Via Bilbao bereikt de groep San Sebastián, waarvandaan de boot werd genomen naar Cuba. Op 18 augustus 1941 bevalt Alice Löwenstein van een dochter met de naam Madeleine Isabel Eugenie. De rest van de oorlog brengt het gezin door in Cuba.

Schoonouders
Paul Löwensteins schoonouders blijven achter in Nederland. Irma Goldstein wordt tijdens de grote Arnhemse razzia van 11 december 1942 opgepakt en overgebracht naar Westerbork. Twee maanden later blaast zij haar laatste levensadem uit in Auschwitz. Leo Meyer bleef aanvankelijk op de Laan van Angerstein wonen, maar verhuisde in mei 1942 naar Amsterdam. Waarschijnlijk dook hij onder. Zijn naam komt namelijk voor in een arrestantenregister op 1 december 1943, op het moment dat Amsterdam officieel al Jodenvrij was.
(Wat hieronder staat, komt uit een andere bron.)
Lemma preview_runs t u new_Date c : units (kt_label t) -> constant_ok (kt_constant t) = true ->
  Forall (billable t) fields -> length fields <= 50 -> length (preview_text t) < MAX_TOKENS ->
  (forall f, own u f = own facts f) -> is_finite (preview_total t) = true -> cache_ok c ->
  exists bu fx rs, (evaluateBillingExpression (preview_text t) (Context None None (Some u) None None) new_Date c).1 =
    Success (preview_total t) bu fx (kt_label t) rs.
Proof.
  intros Hl Hc Hb H50 Hlen Hu Hf Hcache. destruct (preview_compiles t Hl Hc Hb H50 Hlen) as (comp & Hcomp & He).
  destruct (constant_reads _ Hc) as [Hr Hp].
  pose proof (compile_ready _ c comp Hcomp Hcache) as Hready. unfold evaluateBillingExpression.
  destruct (compileBillingExpression (preview_text t) c) as [r c']. cbn [fst] in *. subst r.
  pose proof (filter_Forall _ (priced_field t) _ Hb) as Hnz. pose proof (filter_length_le' (priced_field t) fields) as Hle.
  unfold preview_total in *. set (nz := List.filter (priced_field t) fields) in *. clearbody nz. clear Hb Hcomp Hlen.
  set (cx := Context None None (Some u) None None). set (ts := map (fun e => (e, unit_price t e)) nz) in *.
  assert (Hq : forall f, quantity u f = quantity facts f) by (intros f; unfold quantity; by rewrite Hu).
  assert (Hamount : map (summand_amount u) ts = map (usage_amount facts t) nz).
  { unfold ts. rewrite map_map. apply map_ext. intros e. unfold summand_amount, usage_amount. cbn [fst snd]. by rewrite Hq. }
  assert (Hts : Forall (ready u) ts).
  { unfold ts. apply Forall_map. eapply Forall_impl; [|exact Hnz]. intros e [B1 B2 B3 B4 (M1 & M2 & M3 & M4) B6].
    unfold ready. cbn [fst snd]. rewrite Hq, Hu. destruct (price_ok_plain _ B4) as (P1 & _).
    unfold price_ok in B4. bools. split_and!; try done. apply rising_finite; [|exact M4].
    unfold term_amount. destruct (is_token_unit e.2); [|by apply mul_rising].
    apply million_div, rising_finite; [by apply mul_rising|done]. }
  cbn [evaluate_compiled]. unfold evaluate_try. cbn [cx tokens check_tokens]. unfold run. cbn [construct].
  change (construct cx new_Date) with (@Ok exn _ (@nil (jsstr * jsstr), new_Date)). cbv iota beta.
  rewrite (tier_ok_value comp cx [] new_Date (c_ast comp) (kt_label t) _ 0 (init_runtime comp)
    (total_from (kt_constant t) (map (usage_amount facts t) nz)) (match ts with [] => integer_text (num_to_string (kt_constant t)) | _ => false end) He);
    [|lia| |done].
  - cbn [rv]. rewrite Hf.
    assert (Hn : num_ltb (total_from (kt_constant t) (map (usage_amount facts t) nz)) num_zero = false).
    { apply plain_nonnegative, rising_finite; [|done]. rewrite <- Hamount. apply total_rising; [by apply plain_rising|].
      apply Forall_map. eapply Forall_impl; [|exact Hts]. by intros ? (_ & _ & _ & _ & ?). }
    rewrite Hn. cbn [negb andb]. by do 3 eexists.
  - intros m st Hm. rewrite <- Hamount.
    apply (sum_ok comp cx [] new_Date u eq_refl (kt_constant t) (num_to_string (kt_constant t)) ts Hr Hp Hts); [| |exact Hm].
    + unfold ts. rewrite length_map. lia.
    + by rewrite Hamount.
Qed.

(** ** The same amount *)

Lemma zero_price_amount t e : billable t e -> priced_field t e = false -> usage_amount facts t e = num_zero.
Proof.
  intros [_ _ _ B4 _ B6] Hz. unfold priced_field in Hz. apply negb_false_iff in Hz.
  destruct (price_ok_plain _ B4) as (Hp & _). unfold usage_amount, term_amount.
  assert (Ep : unit_price t e = num_zero).
  { destruct (unit_price t e) as [s|s| |s m x]; try done; cbn in Hp; subst s; done. }
  rewrite Ep. assert (Em : num_mul (quantity facts e.1) num_zero = num_zero).
  { destruct (quantity facts e.1) as [s|s| |s m x]; try done; cbn in B6; subst s; done. }
  rewrite Em. by destruct (is_token_unit e.2).
Qed.

Lemma amount_plain t e : billable t e -> plain (usage_amount facts t e).
Proof.
  intros [_ _ _ B4 (_ & _ & M3 & M4) B6]. destruct (price_ok_plain _ B4) as (Hp & _). apply rising_finite; [|done].
  unfold usage_amount, term_amount. destruct (is_token_unit e.2); [|by apply mul_rising].
  apply million_div, rising_finite; [by apply mul_rising|done].
Qed.

Lemma amount_from_constant t : constant_ok (kt_constant t) = true -> fields <> [] -> Forall (billable t) fields ->
  task_amount facts t fields = total_from (kt_constant t) (map (usage_amount facts t) fields).
Proof.
  unfold constant_ok, task_amount. intros Hc Hne Hb. destruct (num_ltb num_zero (kt_constant t)); [done|].
  bools. rewrite Hc. destruct fields as [|e l]; [done|]. cbn [app map]. unfold total_from. cbn [fold_left].
  apply list.Forall_cons in Hb as [He _]. by rewrite add_zero_l by (by apply amount_plain).
Qed.

Lemma preview_total_amount t : constant_ok (kt_constant t) = true -> fields <> [] -> Forall (billable t) fields ->
  is_finite (task_amount facts t fields) = true -> preview_total t = task_amount facts t fields.
Proof.
  intros Hc Hne Hb Hf. rewrite amount_from_constant in * by done. destruct (constant_reads _ Hc) as [_ Hp].
  apply total_keep; [done| | |done].
  - eapply Forall_impl; [|exact Hb]. apply amount_plain.
  - intros e He. apply zero_price_amount. by apply (proj1 (Forall_elem _ _) Hb).
Qed.

(** ** Its length *)

Lemma join_length sep l : l <> [] -> length (join sep l) = sum_list_with length l + length sep * (length l - 1).
Proof.
  induction l as [|x l IH]; [done|]. intros _. destruct l as [|y l]; [cbn; lia|].
  change (join sep (x :: y :: l)) with (x ++ sep ++ join sep (y :: l)). rewrite !length_app, IH by done.
  cbn [sum_list_with length]. replace (S (S (length l)) - 1) with (S (S (length l) - 1)) by lia. lia.
Qed.

Lemma sum_filter {A} (f : A -> jsstr) p l :
  sum_list_with length (map f (List.filter p l)) <= sum_list_with length (map f l).
Proof. induction l as [|x l IH]; [done|]. cbn [List.filter map sum_list_with]. destruct (p x); cbn [map sum_list_with]; lia. Qed.

Lemma preview_length t : constant_ok (kt_constant t) = true -> fields <> [] -> length (preview_text t) <= length (generateTaskTierCall t fields) + 4.
Proof.
  intros Hc Hne. unfold preview_text, generateTaskTierCall, generateTaskTierBody. rewrite !length_app.
  fold (unit_price t). change (fun e => usage_term e (price_or_zero (kt_unitPrices t) e.1)) with (fun e => usage_term e (unit_price t e)).
  set (f := fun e => usage_term e (unit_price t e)).
  pose proof (sum_filter f (priced_field t) fields) as Hs.
  pose proof (filter_length_le' (priced_field t) fields) as Hl.
  enough (length (join (js " + ") (num_to_string (kt_constant t) :: map f (List.filter (priced_field t) fields))) <=
    length (join (js " + ") ((if num_ltb num_zero (kt_constant t) then [num_to_string (kt_constant t)] else []) ++ map f fields)) + 4) by lia.
  assert (H1 : length fields >= 1) by (destruct fields; [done|cbn; lia]).
  rewrite !join_length; [|destruct fields; [done|]; by destruct (num_ltb _ _)|done].
  rewrite length_app. change (length (js " + ")) with 3. destruct (num_ltb num_zero (kt_constant t)) eqn:E; cbn [app map sum_list_with length];
    rewrite ?length_map; [lia|].
  unfold constant_ok in Hc. rewrite E in Hc. bools. rewrite Hc. change (length (num_to_string num_zero)) with 1. lia.
Qed.

Lemma call_within tiers t : fields <> [] -> forall parts, task_parts tiers fields = Some parts -> t ∈ tiers ->
  length (generateTaskTierCall t fields) <= length (join (js " : ") parts).
Proof.
  intros Hne. induction tiers as [|a rest IH]; intros parts Hp Ht; [by apply not_elem_of_nil in Ht|].
  destruct rest as [|b rest].
  - injection Hp as <-. apply list_elem_of_singleton in Ht as ->. done.
  - cbn [task_parts] in Hp. destruct (truthy _); [|done].
    destruct (match rest with [] => _ | _ => _ end) as [ps|] eqn:E; [|done]. apply (inj Some) in Hp as <-.
    assert (Hps : task_parts (b :: rest) fields = Some ps) by exact E.
    apply elem_of_cons in Ht as [->|Ht].
    + destruct ps as [|p ps]; cbn [join]; rewrite !length_app; lia.
    + specialize (IH ps Hps Ht). destruct ps as [|p ps]; [|cbn [join] in *; rewrite !length_app; lia].
      cbn in IH. unfold generateTaskTierCall in IH. rewrite length_app in IH. cbn in IH. lia.
Qed.

Lemma applies_elem tiers t : applies facts tiers = Some t -> t ∈ tiers.
Proof.
  induction tiers as [|a rest IH]; [done|]. destruct rest as [|b rest]; [intros [= ->]; by left|].
  change (applies facts (a :: b :: rest)) with
    (if forallb (holds facts) (kt_conditions a) then Some a else applies facts (b :: rest)).
  destruct (forallb _ _); [intros [= ->]; by left|]. intros H. right. by apply IH.
Qed.

Lemma readable_elem tiers t : tiers_readable fields tiers = true -> t ∈ tiers ->
  units_b (kt_label t) = true /\ constant_ok (kt_constant t) = true /\
  forallb (fun e => price_ok (unit_price t e)) fields = true.
Proof.
  induction tiers as [|a rest IH]; intros Hr Ht; [by apply not_elem_of_nil in Ht|]. cbn [tiers_readable] in Hr.
  apply andb_true_iff in Hr as [H Hr]. apply andb_true_iff in H as [H Hp]. apply andb_true_iff in H as [Hl Hc].
  apply elem_of_cons in Ht as [->|Ht]; [by split_and!|]. destruct rest as [|b rest]; [by apply not_elem_of_nil in Ht|].
  apply andb_true_iff in Hr as [_ Hr]. by apply IH.
Qed.

Lemma readable_conditions tiers : tiers_readable fields tiers = true ->
  tiers <> [] /\ Forall (fun t => kt_conditions t <> []) (removelast tiers).
Proof.
  induction tiers as [|a rest IH]; [done|]. intros Hr. split; [done|]. cbn [tiers_readable] in Hr.
  destruct rest as [|b rest]; [constructor|]. change (removelast (a :: b :: rest)) with (a :: removelast (b :: rest)).
  apply andb_true_iff in Hr as [_ Hr]. apply andb_true_iff in Hr as [H Hr]. bools. constructor; [|by apply IH].
  intros E. rewrite E in *. cbn in *. lia.
Qed.
(** C. Without a selected group the catalogue shows the least configured ratio of the
    groups a model is enabled for, or 1 when none is configured; with a selected group of
    the model it shows the ratio of that group, or 1. *)
Theorem display_ratio_best model g : ratios_valid model ->
  let r := getDisplayGroupRatio model g in
  if is_selected model g
  then r = match finite_ratio (list_or_empty (pm_group_ratio model)) (given g []) with Some x => x | None => num_one end
  else (configured_ratios model = [] /\ r = num_one) \/
       (r ∈ configured_ratios model /\ forall x, x ∈ configured_ratios model -> num_leb r x = true).
Proof.
  intros Hv. unfold getDisplayGroupRatio, is_selected, configured_ratios.
  set (gs := list_or_empty (pm_enable_groups model)). set (ratios := list_or_empty (pm_group_ratio model)).
  set (best := match gs with [] => num_one | _ => _ end).
  assert (Hb : (omap (finite_ratio ratios) gs = [] /\ best = num_one) \/
    (best ∈ omap (finite_ratio ratios) gs /\ forall x, x ∈ omap (finite_ratio ratios) gs -> num_leb best x = true)).
  { unfold best. destruct gs as [|g0 gs0]; [by left|].
    destruct (least_ratio_fold ratios (g0 :: gs0) Hv (S754_infinity false) (or_introl eq_refl)) as [H1 H2].
    destruct (omap (finite_ratio ratios) (g0 :: gs0)) as [|r0 rs] eqn:E.
    - left. rewrite H1 by done. done.
    - right. assert (Hne : r0 :: rs <> []) by done. destruct (H2 (or_intror Hne)) as ([Hf _] & Hin & _ & Hall).
      set (r := fold_left _ _ _) in *.
      assert (num_eqb r (S754_infinity false) = false) as -> by (destruct r as [s|s| |s ? ?]; try done; by destruct s).
      split; [|done]. destruct Hin as [Hr|Hin]; [|done]. by rewrite Hr in Hf. }
  destruct g as [g|]; [|done]. destruct (truthy g && negb (g === FILTER_ALL) && has gs g); done.
Qed.

(** A group without a ratio counts as 1 when it is selected, and not at all when none is:
    the price shown without a selection need not be the best. *)
Definition two_groups : pricing_model :=
  PricingModel (Some (js "m")) None None num_zero num_one num_one None None None None None None
    (Some [js "vip"; js "free"]) None None (Some [(js "vip", num_of_Z 2)]) None None None None.
Lemma unconfigured_group_cheaper :
  getDisplayGroupRatio two_groups None = num_of_Z 2 /\ getDisplayGroupRatio two_groups (Some (js "free")) = num_one.
Proof. vm_compute. done. Qed.

Lemma display_ratio_best_witness :
  getDisplayGroupRatio two_groups None ∈ configured_ratios two_groups /\
  forall x, x ∈ configured_ratios two_groups -> num_leb (getDisplayGroupRatio two_groups None) x = true.
Proof.
  assert (Hv : ratios_valid two_groups) by (constructor; [vm_compute; reflexivity|constructor]).
  destruct (display_ratio_best two_groups None Hv) as [[H _]|H]; [discriminate H|exact H].
Defined.

(** * The list of models *)

Lemma filter_and {A} (p q : A -> bool) l : List.filter q (List.filter p l) = List.filter (fun x => p x && q x) l.
Proof.
  induction l as [|x l IH]; [done|]. cbn [List.filter]. destruct (p x); cbn [andb List.filter]; [|done].
  destruct (q x); by rewrite IH.
Qed.
Lemma filter_everything {A} (l : list A) : List.filter (fun _ => true) l = l.
Proof. induction l as [|x l IH]; [done|]. cbn. by rewrite IH. Qed.
Lemma filter_same {A} (p q : A -> bool) l : (forall x, p x = q x) -> List.filter p l = List.filter q l.
Proof. intros H. induction l as [|x l IH]; [done|]. cbn. by rewrite H, IH. Qed.

Section Listed.
Context {P : Platform} {C : Collation}.

(** What every filter asks of a model. *)
Definition found (query : jsstr) (m : pricing_model) : bool :=
  negb (truthy query)
  || (let q := toLowerCase query in
      mentions (pm_model_name m) q || mentions (pm_description m) q
      || mentions (pm_tags m) q || mentions (pm_vendor_name m) q).
Definition of_vendor (vendor : jsstr) (m : pricing_model) : bool :=
  (vendor === FILTER_ALL) || match pm_vendor_name m with Some v => str_eqb v vendor | None => false end.
Definition of_group (group : jsstr) (m : pricing_model) : bool :=
  (group === FILTER_ALL) || has (list_or_empty (pm_enable_groups m)) group.
Definition of_quota (quota : jsstr) (m : pricing_model) : bool :=
  (quota === "all") ||
  if quota === "task" then hasTaskUsageSchema m
  else num_eqb (pm_quota_type m) (if quota === "token" then QUOTA_TOKEN else QUOTA_REQUEST)
       && negb (hasTaskUsageSchema m).
Definition of_endpoint (e : jsstr) (m : pricing_model) : bool :=
  (e === "all") || has (list_or_empty (pm_supported_endpoint_types m)) e.
Definition of_tag (tag : jsstr) (m : pricing_model) : bool :=
  (tag === FILTER_ALL) || has (map toLowerCase (parseTags (pm_tags m))) (toLowerCase tag).

Definition selected (f : catalogue_filters) (m : pricing_model) : bool :=
  found (cf_search f) m && of_vendor (cf_vendor f) m && of_group (cf_group f) m
  && of_quota (cf_quotaType f) m && of_endpoint (cf_endpointType f) m && of_tag (cf_tag f) m.

Lemma filtered_selected models f :
  filterAndSortModels models f = sortModels (List.filter (selected f) models) (cf_sortBy f).
Proof.
  assert (H : forall (b : bool) (p : pricing_model -> bool) l,
    (if b then l else List.filter p l) = List.filter (fun m => b || p m) l).
  { intros [] p l; cbn [orb]; [by rewrite filter_everything|done]. }
  unfold filterAndSortModels. f_equal.
  assert (E : forall l q, filterByQuotaType l q = List.filter (of_quota q) l).
  { intros l q. unfold filterByQuotaType, of_quota. destruct (q === "all"); cbn [orb]; [by rewrite filter_everything|].
    by destruct (q === "task"). }
  unfold filterByTag, filterByEndpointType, filterByGroup, filterByVendor, filterBySearch.
  rewrite !E, !H, !filter_and. apply filter_same. intros m. unfold selected.
  by rewrite <- !andb_assoc.
Qed.

(** The price of a model in units of the least positive number. *)
Definition price_key (m : pricing_model) : Z := num_scaled (getModelPrice m).
Definition cheaper (a b : pricing_model) : Prop := num_leb (getModelPrice a) (getModelPrice b) = true.

Lemma price_sorted (cmp : pricing_model -> pricing_model -> Z) (key : pricing_model -> Z) l : (forall x y, x ∈ l -> y ∈ l -> (cmp x y <? 0) = (key x <? key y)) ->
  StronglySorted (by_key key) (sort_by cmp l) /\ forall k, with_rank key k (sort_by cmp l) = with_rank key k l.
Proof. intros H. split; [by apply sort_by_sorted|]. intros k. by apply sort_by_stable. Qed.

Lemma sorted_weaken {A} (R S : A -> A -> Prop) l : (forall x y, x ∈ l -> y ∈ l -> R x y -> S x y) ->
  StronglySorted R l -> StronglySorted S l.
Proof.
  intros H Hs. induction Hs as [|x l Hl IH Hx]; [constructor|]. constructor.
  - apply IH. intros y z Hy Hz. apply H; by right.
  - apply Forall_elem. intros y Hy. rewrite Forall_elem in Hx. apply H; [left|by right|by apply Hx].
Qed.

Lemma sortModels_perm l sortBy : Permutation (sortModels l sortBy) l.
Proof. unfold sortModels. repeat case_goal; try apply sort_by_perm. done. Qed.

(** C14. The catalogue lists exactly the models that pass all filters; sorted by price, a model
    stands before one of a higher price (after it, for the other direction) and models of one price
    keep their order; a sort order that is not offered keeps the order of the server. *)
Theorem catalogue_exact models f :
  Forall (fun m => proper (getModelPrice m)) models ->
  let shown := filterAndSortModels models f in
  let kept := List.filter (selected f) models in
  Permutation shown kept /\
  (cf_sortBy f = js "price-low" -> StronglySorted cheaper shown) /\
  (cf_sortBy f = js "price-high" -> StronglySorted (fun a b => cheaper b a) shown) /\
  (cf_sortBy f <> js "name" -> forall k, with_rank price_key k shown = with_rank price_key k kept) /\
  (~ cf_sortBy f ∈ [js "name"; js "price-low"; js "price-high"] -> shown = kept).
Proof.
  intros Hp shown kept. unfold shown. rewrite filtered_selected. fold kept.
  assert (Hk : forall m, m ∈ kept -> proper (getModelPrice m)).
  { intros m Hm. apply list_elem_of_In, filter_In in Hm as [Hm _]. rewrite Forall_elem in Hp. by apply Hp, list_elem_of_In. }
  clearbody kept. clear shown Hp.
  assert (Hlow : forall x y, x ∈ kept -> y ∈ kept ->
    (by_number (getModelPrice x) (getModelPrice y) <? 0) = (price_key x <? price_key y)).
  { intros x y Hx Hy. apply by_number_lt; auto. }
  assert (Hhigh : forall x y, x ∈ kept -> y ∈ kept ->
    (by_number (getModelPrice y) (getModelPrice x) <? 0) = (- price_key x <? - price_key y)).
  { intros x y Hx Hy. rewrite by_number_lt by auto. unfold price_key. lia. }
  destruct (price_sorted _ _ _ Hlow) as [Sl Kl]. destruct (price_sorted _ (fun m => - price_key m) _ Hhigh) as [Sh Kh].
  assert (Hin : forall cmp m, m ∈ sort_by cmp kept -> m ∈ kept) by (intros cmp m; by rewrite sort_by_perm).
  assert (Hle : forall x y, x ∈ kept -> y ∈ kept -> price_key x <= price_key y -> cheaper x y).
  { intros x y Hx Hy H. unfold cheaper. rewrite num_leb_scaled by auto. by apply Z.leb_le. }
  split_and!.
  - apply sortModels_perm.
  - intros ->. eapply sorted_weaken; [|exact Sl]. intros x y Hx%Hin Hy%Hin H. by apply Hle.
  - intros ->. eapply sorted_weaken; [|exact Sh]. intros x y Hx%Hin Hy%Hin H. apply Hle; [done|done|].
    unfold by_key in H. lia.
  - intros Hn k. unfold sortModels. destruct (str_eqb_reflect (cf_sortBy f) (js "name")) as [|_]; [done|].
    destruct (cf_sortBy f === "price-low"); [apply Kl|].
    destruct (cf_sortBy f === "price-high"); [|done]. specialize (Kh (- k)). unfold with_rank in *.
    rewrite !(filter_same (fun m => price_key m =? k) (fun m => - price_key m =? - k)) by (intros; lia). exact Kh.
  - intros Hn. unfold sortModels. rewrite !not_elem_of_cons in Hn. destruct Hn as (N1 & N2 & N3 & _).
    apply str_eqb_neq in N1, N2, N3. by rewrite N1, N2, N3.
Qed.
Op die dag wordt hij volgens het register om 14.30 uur gefouilleerd. In zijn bezit wordt 70 gulden en 26 cent aangetroffen en twee zakhorloges. Op 9 december komt hij aan in Westerbork. Twee maanden later wordt Meyer vermoord in Auschwitz.

Verenigde Staten
Na de oorlog besluit Löwenstein met vrouw en dochter naar de Verenigde Staten te emigreren. Hij arriveert daar in 1947. Tegelijkertijd moet hij zeer veel moeite doen om de beschikking te krijgen over zijn in Nederland achtergebleven vermogen. Na de oorlog werd bijna elke Duitser, Joods of niet, tot “vijandig onderaan” verklaard. Löwenstein kan pas over zijn vermogen beschikken wanneer hij van dat label af is. De ijverige ambtenaren van het Nederlands Beheersinstituut willen de status van vijandig onderaan niet direct intrekken. Zo is er twijfel over zijn houding, omdat Löwenstein in 1938 niet zou hebben meegewerkt aan een boycot tegen Duitse films. Bovendien had Löwenstein nog een belastingschuld van twintigduizend gulden.

Onderzoek
Het Nederlands Beheersinstituut stelt een uitgebreid onderzoek in, waarbij, naast de politie en Vreemdelingendienst, bij alle werknemers van het Rembrandt Theater schriftelijk navraag gedaan wordt over Löwensteins houding in en kort voor de oorlog. Twee personeelsleden, waaronder de door Löwenstein ontslagen bedrijfsleider van het Rembrandt, zijn ronduit negatief over hem. De bedrijfsleider schrijft dat het “algemeen bekend mag worden veronderstelt dat de heer Löwenstein destijds met persoonlijke steun van Hermann Göring van Berlijn-Tempelhof naar Amsterdam is gevlucht”. Andere personeelsleden zijn positiever en getuigen van zijn anti-Duitse houding. De opmerking over de vriendschap met Hermann Göring vindt zelfs de ambtenaar van het NBI te gortig (“die laat ik nu voor wat ze zijn”). Het kost Löwensteins Nederlandse advocaat uiteindelijk bijna drie jaar voordat hij niet langer als vijandelijk onderdaan beschouwd wordt.

 

New York
Löwenstein vestigt zich na aankomst in de Verenigde Staten in New York en vindt werk als internationaal verzekeringsagent. Zijn naam wordt verengelst: Paul Richard Leston. Een aantal jaar na aankomst in de VS gaan hij en zijn vrouw uit elkaar. Waarschijnlijk woont hij ook nog in Brazilië. Hij keert in ieder geval terug naar New York. In 1965 trouwt voormalige bioscoopdirecteur daar met de Nederlandse Holocaustoverlevende Frederika Eva Polak (1917-2013). Veel jaren samen is het echtpaar niet gegeven. Zeven jaar later overlijdt Paul Löwenstein. Zijn einde wordt in Het Parool beschreven door de schrijver en journalist Henri Knap, die Löwenstein kende uit Arnhem, waar de journalist tijdens de oorlog woonde (Knap was actief in het verzet en bood onderdak aan Joodse onderduikers). "Hij is eigenlijk meer weggegaan dan gestorven: aan het eindpunt van de bus, die hem van zijn kantoor naar thuis plachte te brengen, zag de chauffeur, dat een heer in slaap was gevallen, met de New York Times op zijn knieën. De chauffeur ging hem wekken, maar slaagde daar niet in. Onze vriend Polly bleek voorgoed ingeslapen".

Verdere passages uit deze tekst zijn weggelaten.